(* ===== verification/Authority.v ===== *)
(** * Authority fencing (include/inference-ledger/authority_state.hpp)

    The coordinator's view of who may write: the current epoch and accounting
    generation, the registered boot of each worker, and per request the adopted
    generations, the adopted attempt and the rolled flag. [validate_authority]
    decides whether an event is current. *)

From stdpp Require Import base gmap list strings numbers.
From S2P Require Import Prelude Identity Kinds Entry.
Open Scope Z_scope.

Record AuthorityState := MkAuthorityState {
  as_epoch : CoordinatorEpoch;
  as_accounting_generation : AccountingGeneration;
  as_request_generation : gmap RequestId RequestGeneration;
  as_current_attempt : gmap RequestId AttemptId;
  as_attempt_generation : gmap RequestId AttemptGeneration;
  as_worker_boot : gmap WorkerId WorkerBootId;
  as_request_rolled : gmap RequestId bool;
  as_enforce_request_scope : bool
}.

#[export] Instance AuthorityState_rebuild : Rebuild AuthorityState := fun s =>
  MkAuthorityState (as_epoch s) (as_accounting_generation s) (as_request_generation s)
    (as_current_attempt s) (as_attempt_generation s) (as_worker_boot s)
    (as_request_rolled s) (as_enforce_request_scope s).

(** The default member initialisers. *)
Definition authority_default : AuthorityState :=
  MkAuthorityState gen_zero gen_zero ∅ ∅ ∅ ∅ ∅ true.

Inductive AuthorityVerdict :=
| VAccept | VStaleEpoch | VStaleWorker | VStaleGeneration | VUnknownWorker | VInvalid.

#[export] Instance AuthorityVerdict_eq_dec : EqDecision AuthorityVerdict.
Proof. solve_decision. Defined.

Definition authority_verdict_name (v : AuthorityVerdict) : string :=
  match v with
  | VAccept => "accept"
  | VStaleEpoch => "stale_epoch"
  | VStaleWorker => "stale_worker"
  | VStaleGeneration => "stale_generation"
  | VUnknownWorker => "unknown_worker"
  | VInvalid => "invalid"
  end.

(** [it != end && it->second != x]: a binding that disagrees with [x]. *)
Definition disagrees {A} (eqb : A -> A -> bool) (o : option A) (x : A) : bool :=
  match o with Some y => negb (eqb y x) | None => false end.

(** [validate_authority]. *)
Definition validate_authority (e : LedgerEntry) (s : AuthorityState) : AuthorityVerdict :=
  if negb (gen_eqb (au_epoch (e_authority e)) (as_epoch s)) then VStaleEpoch
  else if negb (gen_eqb (au_accounting_generation (e_authority e)) (as_accounting_generation s))
  then VStaleGeneration
  else match as_worker_boot s !! e_worker e with
  | None => VUnknownWorker
  | Some boot =>
      if negb (id_eqb boot (au_worker_boot (e_authority e))) then VStaleWorker
      else if negb (as_enforce_request_scope s) then VAccept
      else if default false (as_request_rolled s !! e_request e)
              && negb (bool_decide (e_event_kind e = RequestStart)) then VStaleGeneration
      else if disagrees gen_eqb (as_request_generation s !! e_request e)
                (au_request_generation (e_authority e)) then VStaleGeneration
      else if disagrees id_eqb (as_current_attempt s !! e_request e)
                (au_attempt (e_authority e)) then VStaleGeneration
      else if disagrees gen_eqb (as_attempt_generation s !! e_request e)
                (au_attempt_generation (e_authority e)) then VStaleGeneration
      else VAccept
  end.

(** ** Specification *)

(** [x] is what the map has adopted for [r], if it has adopted anything. *)
Definition adopted {A} (m : gmap RequestId A) (r : RequestId) (x : A) : Prop :=
  forall y, m !! r = Some y -> y = x.

(** What it means for an event to be current, axis by axis; the code has no axis for the
    dispatch identity. *)
Record current (e : LedgerEntry) (s : AuthorityState) : Prop := {
  cur_epoch : au_epoch (e_authority e) = as_epoch s;
  cur_accounting : au_accounting_generation (e_authority e) = as_accounting_generation s;
  cur_boot : as_worker_boot s !! e_worker e = Some (au_worker_boot (e_authority e));
  cur_rolled : as_enforce_request_scope s = true ->
    as_request_rolled s !! e_request e = Some true -> e_event_kind e = RequestStart;
  cur_request : as_enforce_request_scope s = true ->
    adopted (as_request_generation s) (e_request e) (au_request_generation (e_authority e));
  cur_attempt : as_enforce_request_scope s = true ->
    adopted (as_current_attempt s) (e_request e) (au_attempt (e_authority e));
  cur_attempt_generation : as_enforce_request_scope s = true ->
    adopted (as_attempt_generation s) (e_request e) (au_attempt_generation (e_authority e))
}.

(** ** Lemmas *)

Lemma disagrees_gen {Tag} (m : gmap RequestId (Generation Tag)) r x :
  disagrees gen_eqb (m !! r) x = false <-> adopted m r x.
Proof.
  unfold adopted, disagrees. destruct (m !! r) as [y|]; [|naive_solver].
  rewrite negb_false_iff, gen_eqb_eq. naive_solver.
Qed.

Lemma disagrees_id {Tag} (m : gmap RequestId (Id128 Tag)) r x :
  disagrees id_eqb (m !! r) x = false <-> adopted m r x.
Proof.
  unfold adopted, disagrees. destruct (m !! r) as [y|]; [|naive_solver].
  rewrite negb_false_iff, id_eqb_eq. naive_solver.
Qed.

Lemma validate_authority_iff e s :
  validate_authority e s = VAccept <-> current e s.
Proof.
  unfold validate_authority. split.
  - destruct (gen_eqb (au_epoch _) _) eqn:He; [|done].
    destruct (gen_eqb (au_accounting_generation _) _) eqn:Ha; [|done].
    destruct (as_worker_boot s !! e_worker e) as [boot|] eqn:Hw; [|done].
    destruct (id_eqb boot _) eqn:Hb; [|done].
    apply gen_eqb_eq in He, Ha. apply id_eqb_eq in Hb as ->. simpl.
    destruct (as_enforce_request_scope s) eqn:Hs; simpl.
    + case_match eqn:Hr; [done|]. case_match eqn:Hg; [done|].
      case_match eqn:Ht; [done|]. case_match eqn:Hn; [done|]. intros _.
      apply disagrees_gen in Hg, Hn. apply disagrees_id in Ht.
      constructor; try done. intros _ Hrolled. rewrite Hrolled in Hr. simpl in Hr.
      rewrite negb_false_iff in Hr. by apply bool_decide_eq_true in Hr.
    + intros _. constructor; try done; intros; congruence.
  - intros [-> -> -> Hr Hg Ht Hn]. rewrite !gen_eqb_refl, id_eqb_refl. simpl.
    destruct (as_enforce_request_scope s); [|done]. simpl.
    rewrite (proj2 (disagrees_gen _ _ _) (Hg eq_refl)), (proj2 (disagrees_id _ _ _) (Ht eq_refl)),
      (proj2 (disagrees_gen _ _ _) (Hn eq_refl)).
    destruct (as_request_rolled s !! e_request e) as [[]|]; simpl; [|done..].
    by rewrite bool_decide_eq_true_2 by auto.
Qed.

Lemma validate_stale_epoch e s :
  au_epoch (e_authority e) <> as_epoch s -> validate_authority e s = VStaleEpoch.
Proof.
  intros H. unfold validate_authority.
  destruct (gen_eqb _ _) eqn:E; [|done]. by apply gen_eqb_eq in E.
Qed.

(** The verdict of a rolled request is never acceptance for an ordinary event. *)
Lemma validate_rolled e s :
  as_enforce_request_scope s = true -> as_request_rolled s !! e_request e = Some true ->
  e_event_kind e <> RequestStart -> validate_authority e s <> VAccept.
Proof. intros Hs Hr Hk [? ? ? Hroll]%validate_authority_iff. by apply Hk, Hroll. Qed.

(** C34: [validate_authority] accepts exactly the events that agree with the authority
    on epoch, accounting generation, worker boot and, when request scope is enforced,
    on the adopted request generation, attempt and attempt generation, with a rolled
    request open only to a [RequestStart]. The dispatch identity, the seventh field of
    the envelope, has no part in the verdict. *)
Theorem validate_authority_accepts e s :
  (validate_authority e s = VAccept <-> current e s) /\
  (forall d d', validate_authority
     (e <| e_dispatch := d |> <| e_authority ::= fun a =>
        MkAuthorityEnvelope (au_epoch a) (au_worker_boot a) (au_request_generation a)
          (au_accounting_generation a) (au_attempt a) (au_attempt_generation a) d' |>) s =
   validate_authority e s).
Proof. split; [apply validate_authority_iff|done]. Qed.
++++++
• [What you are asked to do]:
Once you reach the line containing "(validate_authority e s", output that line and each one after it exactly, ending with the final line of the listing and adding nothing else.

• [Task output]:
  (validate_authority e s = VAccept <-> current e s) /\
  (forall d d', validate_authority
     (e <| e_dispatch := d |> <| e_authority ::= fun a =>
        MkAuthorityEnvelope (au_epoch a) (au_worker_boot a) (au_request_generation a)
          (au_accounting_generation a) (au_attempt a) (au_attempt_generation a) d' |>) s =
   validate_authority e s).
Proof. split; [apply validate_authority_iff|done]. Qed.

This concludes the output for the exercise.